An effort to bring 20,000 children to the United States led by Senator Robert Wagner and Congresswoman Edith Rogers failed. The Congress feared that children would grow up and take American jobs.

 

By attacking the synagogue, the Nazis were attacking not only the heart and soul of the Jewish community, they were also attacking the institution that had responded to the catastrophe. and responded to the catastrophe by a transformation. The Nazis deprived Jews of anything roughly resembling a public life or a communal life.

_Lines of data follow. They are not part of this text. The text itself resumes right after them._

(** C4, as stated, fails: a viewer can set a threshold too large for a
    double.  The comparison then raises for every cell, the reducer prints
    the error and returns the all-[False] grid, although the mean of the
    cell, 850, is strictly greater than 400 and strictly less than the
    threshold. *)
Lemma huge_threshold_clears_every_cell :
  let w := serving (PyInt 2) (PyInt 1) (2 ^ 1024) in
  get_shadow_mask (Returns small_frame) w =
    (printed (DDepthError OverflowError) w, Returns [[false; false]]) /\
  mask_at [[false; false]] 0 0 = Some false /\
  spec_mean small_frame 2 1 0 0 = Some (3400 # 4)%Q /\
  (inject_Z 400 < 3400 # 4)%Q /\
  (3400 # 4 < inject_Z (depth_threshold (self w)))%Q.
Proof.
  split; [|split; [|split; [|split]]]; try reflexivity.
Qed.




(** C7, as amended. When the threshold is one a double can be compared
    with, reducing a frame of H rows and W columns with [grid_width = W]
    and [grid_height = H] gives, at every position, the thresholding of the
    sample at that position: the grid is the frame with each sample [v]
    replaced by [400 < v < depth_threshold]. *)
Theorem full_resolution_is_pixel_thresholding (depth : ndarray) (w : world) :
  well_formed depth ->
  grid_width (self w) = PyInt (snd (shape depth)) ->
  grid_height (self w) = PyInt (fst (shape depth)) ->
  float_ok (depth_threshold (self w)) ->
  get_shadow_mask (Returns depth) w =
    (w, Returns (map (map (pixel_shadow (depth_threshold (self w)))) (samples depth))).
Proof.
  intros Hwf Hw Hh Ht.
  rewrite (get_shadow_mask_frame depth w (snd (shape depth)) (fst (shape depth)))
    by (rewrite ?Hw, ?Hh; first [reflexivity | exact Ht]).
  rewrite grid_of_full_resolution by assumption. reflexivity.
Qed.

Lemma full_resolution_is_pixel_thresholding_witness :
  get_shadow_mask (Returns small_frame) (serving (PyInt 4) (PyInt 2) 1200) =
    (serving (PyInt 4) (PyInt 2) 1200,
     Returns [[true; true; false; false]; [true; false; true; true]]).
Proof.
  apply (full_resolution_is_pixel_thresholding small_frame
           (serving (PyInt 4) (PyInt 2) 1200)).
  - split; [reflexivity | repeat constructor].
  - reflexivity.
  - reflexivity.
  - vm_compute. reflexivity.
Defined.

(** C7, as stated, fails: at full resolution, with a threshold too large
    for a double, the reducer prints the error and returns the all-[False]
    grid, while the thresholding of the only sample, 800, is [True]. *)
Lemma huge_threshold_is_not_pixel_thresholding :
  let depth := {| shape := (1, 1); samples := [[800]] |} in
  let w := serving (PyInt 1) (PyInt 1) (2 ^ 1024) in
  well_formed depth /\
  get_shadow_mask (Returns depth) w =
    (printed (DDepthError OverflowError) w, Returns [[false]]) /\
  map (map (pixel_shadow (depth_threshold (self w)))) (samples depth) = [[true]].
Proof.
  cbn zeta. split; [|split].
  - split; [reflexivity | repeat constructor].
  - reflexivity.
  - reflexivity.
Qed.




Lemma same_wire_refl w : same_wire w w.
Proof. reflexivity. Qed.

Lemma same_wire_trans w1 w2 w3 : same_wire w1 w2 -> same_wire w2 w3 -> same_wire w1 w3.
Proof. unfold same_wire. congruence. Qed.

Lemma on_message_same_wire json_loads int_of_str text :
  preserves same_wire (on_message json_loads int_of_str text).
Proof.
  unfold on_message, read, print, update.
  preserve same_wire_refl same_wire_trans; reflexivity.
Qed.

Lemma on_close_same_wire c : preserves same_wire (on_close c).
Proof.
  unfold on_close, remove_client, read, print, update.
  preserve same_wire_refl same_wire_trans; reflexivity.
Qed.

(** ** One pass of the broadcast loop *)

Lemma fan_out (xs : list client) (m : message) (send : client -> result unit) (w : world) :
  for_each xs (fun c => record_send c m (send c)) w =
    (sent w (map (fun c => (c, m, send c)) xs), Returns (map (fun _ => tt) xs)).
Proof.
  revert w. induction xs as [|c xs IH]; intros w; cbn [for_each map].
  - unfold ret, sent. rewrite app_nil_r. destruct w; reflexivity.
  - unfold bind at 1, record_send at 1, modify.
    unfold bind at 1. rewrite IH. unfold ret, sent. cbn [self stdout wire].
    rewrite <- app_assoc. reflexivity.
Qed.

Lemma broadcast_iteration_idle sensor send fc w :
  clients (self w) = ∅ ->
  broadcast_iteration sensor send fc w = (w, Returns fc).
Proof.
  intros Hcs. unfold broadcast_iteration.
  unfold bind at 1, read at 1, bind at 1, get, ret at 1.
  destruct (decide (clients (self w) = ∅)); [reflexivity | contradiction].
Qed.

Lemma broadcast_iteration_raises sensor send fc w w1 e :
  clients (self w) <> ∅ ->
  get_shadow_mask sensor w = (w1, Raises e) ->
  broadcast_iteration sensor send fc w = (w1, Raises e).
Proof.
  intros Hcs Hmask. unfold broadcast_iteration.
  unfold bind at 1, read at 1, bind at 1, get, ret at 1.
  destruct (decide (clients (self w) = ∅)); [contradiction|].
  unfold bind at 1. rewrite Hmask. reflexivity.
Qed.

Lemma broadcast_iteration_sends sensor send fc w w1 mask :
  clients (self w) <> ∅ ->
  get_shadow_mask sensor w = (w1, Returns mask) ->
  broadcast_iteration sensor send fc w =
    (let w2 := sent w1 (deliveries (clients (self w)) (message_of (self w) mask fc) send) in
     if (fc + 1) mod 30 =? 0
     then printed (DFrame (fc + 1) (shadow_count mask) (size (clients (self w)))) w2
     else w2,
     Returns (fc + 1)).
Proof.
  intros Hcs Hmask.
  pose proof (get_shadow_mask_only_prints sensor w) as [Hself _].
  rewrite Hmask in Hself. cbn [fst] in Hself.
  unfold broadcast_iteration.
  unfold bind at 1, read at 1, bind at 1, get, ret at 1.
  destruct (decide (clients (self w) = ∅)); [contradiction|].
  unfold bind at 1. rewrite Hmask.
  unfold read, bind, get, ret. cbn [fst snd]. rewrite Hself.
  destruct (decide (clients (self w) = ∅)); [contradiction|].
  rewrite fan_out. cbn [self sent]. rewrite Hself.
  unfold message_of, deliveries.
  destruct ((fc + 1) mod 30 =? 0); reflexivity.
Qed.

Lemma row_count (row : list bool) :
  Zsum (map Zof_bool row) = Z.of_nat (length (List.filter (fun b : bool => b) row)).
Proof.
  induction row as [|b row IH]; [reflexivity|].
  cbn [map Zsum fold_right List.filter]. fold (Zsum (map Zof_bool row)). rewrite IH.
  destruct b; cbn [Zof_bool length]; lia.
Qed.

Lemma shadow_count_true_cells mask : shadow_count mask = true_cells mask.
Proof.
  unfold shadow_count, true_cells.
  induction mask as [|row mask IH]; [reflexivity|].
  cbn [map Zsum fold_right concat].
  fold (Zsum (map (fun row => Zsum (map Zof_bool row)) mask)).
  rewrite IH, row_count, List.filter_app, length_app. lia.
Qed.

(** ** The claims about the broadcast loop *)

(** C9, as amended. In a pass with viewers connected in which the reducer
    returned a grid, whatever each send does (return or raise): one send is
    attempted for every connection of the set, all with the same message;
    the pass ends normally with the frame counter advanced and the loop goes
    on with the next pass; and the pass leaves the server object, the
    connection set included, as it was: the broadcast loop deregisters
    nobody. *)
Theorem delivery_failures_are_isolated (sensor : result ndarray)
    (send : client -> result unit) (fc : Z) (w w1 : world) (mask : list (list bool)) :
  clients (self w) <> ∅ ->
  get_shadow_mask sensor w = (w1, Returns mask) ->
  exists w',
    broadcast_iteration sensor send fc w = (w', Returns (fc + 1)) /\
    wire w' = wire w ++ deliveries (clients (self w)) (message_of (self w) mask fc) send /\
    (forall c, c ∈ clients (self w) ->
               In (c, message_of (self w) mask fc, send c) (wire w')) /\
    self w' = self w /\
    (is_running (self w) = true ->
     forall ticks, broadcast_loop ((sensor, send) :: ticks) fc w =
                   broadcast_loop ticks (fc + 1) w').
Proof.
  intros Hcs Hmask.
  pose proof (get_shadow_mask_only_prints sensor w) as [Hself Hwire].
  rewrite Hmask in Hself, Hwire. cbn [fst] in Hself, Hwire.
  assert (Hloop : forall w', broadcast_iteration sensor send fc w = (w', Returns (fc + 1)) ->
            is_running (self w) = true ->
            forall ticks, broadcast_loop ((sensor, send) :: ticks) fc w =
                          broadcast_loop ticks (fc + 1) w').
  { intros w' Hiter Hrun ticks. cbn [broadcast_loop].
    unfold bind at 1, read at 1, bind at 1, get, ret at 1. rewrite Hrun.
    unfold bind at 1. rewrite Hiter. reflexivity. }
  specialize (Hloop _ (broadcast_iteration_sends sensor send fc w w1 mask Hcs Hmask)).
  revert Hloop.
  rewrite (broadcast_iteration_sends sensor send fc w w1 mask Hcs Hmask).
  intros Hloop.
  eexists. split; [reflexivity|].
  assert (Hw : forall d w2, wire (if (fc + 1) mod 30 =? 0 then printed d w2 else w2) = wire w2
                            /\ self (if (fc + 1) mod 30 =? 0 then printed d w2 else w2) = self w2).
  { intros d w2. destruct ((fc + 1) mod 30 =? 0); split; reflexivity. }
  cbn zeta. split; [|split; [|split]].
  - rewrite (proj1 (Hw _ _)). cbn [wire sent]. rewrite Hwire. reflexivity.
  - intros c Hc. rewrite (proj1 (Hw _ _)). cbn [wire sent].
    apply in_or_app. right. unfold deliveries.
    apply in_map_iff. exists c. split; [reflexivity|].
    apply list_elem_of_In, elem_of_elements. exact Hc.
  - rewrite (proj2 (Hw _ _)). cbn [self sent]. exact Hself.
  - exact Hloop.
Qed.

Lemma delivery_failures_are_isolated_witness :
  let w := serving (PyInt 2) (PyInt 1) 1200 in
  let send := fun c : client =>
                if decide (c = 1%nat) then Raises ConnectionClosed else Returns tt in
  exists w',
    broadcast_iteration (Returns small_frame) send 0 w = (w', Returns 1) /\
    In (2%nat, message_of (self w) [[true; false]] 0, Returns tt) (wire w') /\
    In (1%nat, message_of (self w) [[true; false]] 0, Raises ConnectionClosed) (wire w').
Proof.
  intros w send.
  assert (Hcs : clients (self w) <> ∅).
  { intros H. assert (Hin : 1%nat ∈ clients (self w)) by (cbn; set_solver).
    rewrite H in Hin. set_solver. }
  destruct (delivery_failures_are_isolated (Returns small_frame) send 0 w w
              [[true; false]] Hcs eq_refl) as (w' & Hrun & _ & Hall & _).
  exists w'. split; [exact Hrun|]. split.
  - apply (Hall 2%nat). cbn. set_solver.
  - apply (Hall 1%nat). cbn. set_solver.
Defined.

(** C9, as stated, fails in its last part: with viewers 1 and 2 connected
    and the send to viewer 1 raising, the pass completes and viewer 1 is
    still in the connection set. *)
Lemma failed_viewer_stays_registered :
  let w := serving (PyInt 2) (PyInt 1) 1200 in
  let send := fun c : client =>
                if decide (c = 1%nat) then Raises ConnectionClosed else Returns tt in
  let w' := fst (broadcast_iteration (Returns small_frame) send 0 w) in
  send 1%nat = Raises ConnectionClosed /\
  snd (broadcast_iteration (Returns small_frame) send 0 w) = Returns 1 /\
  1%nat ∈ clients (self w') /\
  clients (self w') = clients (self w).
Proof.
  intros w send w'.
  assert (Hcs : clients (self w) <> ∅).
  { intros H. assert (Hin : 1%nat ∈ clients (self w)) by (cbn; set_solver).
    rewrite H in Hin. set_solver. }
  assert (Hself : self w' = self w).
  { subst w'.
    rewrite (broadcast_iteration_sends (Returns small_frame) send 0 w w
               [[true; false]] Hcs eq_refl).
    reflexivity. }
  split; [reflexivity|]. split.
  - rewrite (broadcast_iteration_sends (Returns small_frame) send 0 w w
               [[true; false]] Hcs eq_refl).
    reflexivity.
  - rewrite Hself. split; [cbn; set_solver | reflexivity].
Qed.

Lemma mask_agrees sensor w w1 mask fc :
  get_shadow_mask sensor w = (w1, Returns mask) ->
  metadata_agree (message_of (self w) mask fc).
Proof.
  intros Hmask. split; cbn [message_of m_shadow_cells m_data m_grid_width m_grid_height].
  - apply shadow_count_true_cells.
  - intros gw gh Hw Hh Hgw Hgh.
    assert (Hiw : py_index (grid_width (self w)) = Returns gw) by (rewrite Hw; reflexivity).
    assert (Hih : py_index (grid_height (self w)) = Returns gh) by (rewrite Hh; reflexivity).
    apply mask_shape_Z; [lia | lia |].
    eapply get_shadow_mask_shape; eassumption.
Qed.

And they violently ripped them them out of the presence of German society.

 

So tonight we remember.

 

So tonight we remember with pride the role of the synagogue and the prominence of the synagogue in German society

 

We remember the cruelty that was inflicted this night 75 years ago

 

We remember the bystanders who watched the synagogues burn and who brought their kids to watch the synagogues burn.

 

We remember the outrage of the world that did not translate into doing something serious about the situation.

 

We remember the courage of the Jews who understood they had to get out and that got out, and the despair of the Jews who knew they had to get out and couldn’t find a place to go,

 

And we remember sadly that this was only the beginning the beginning of the end.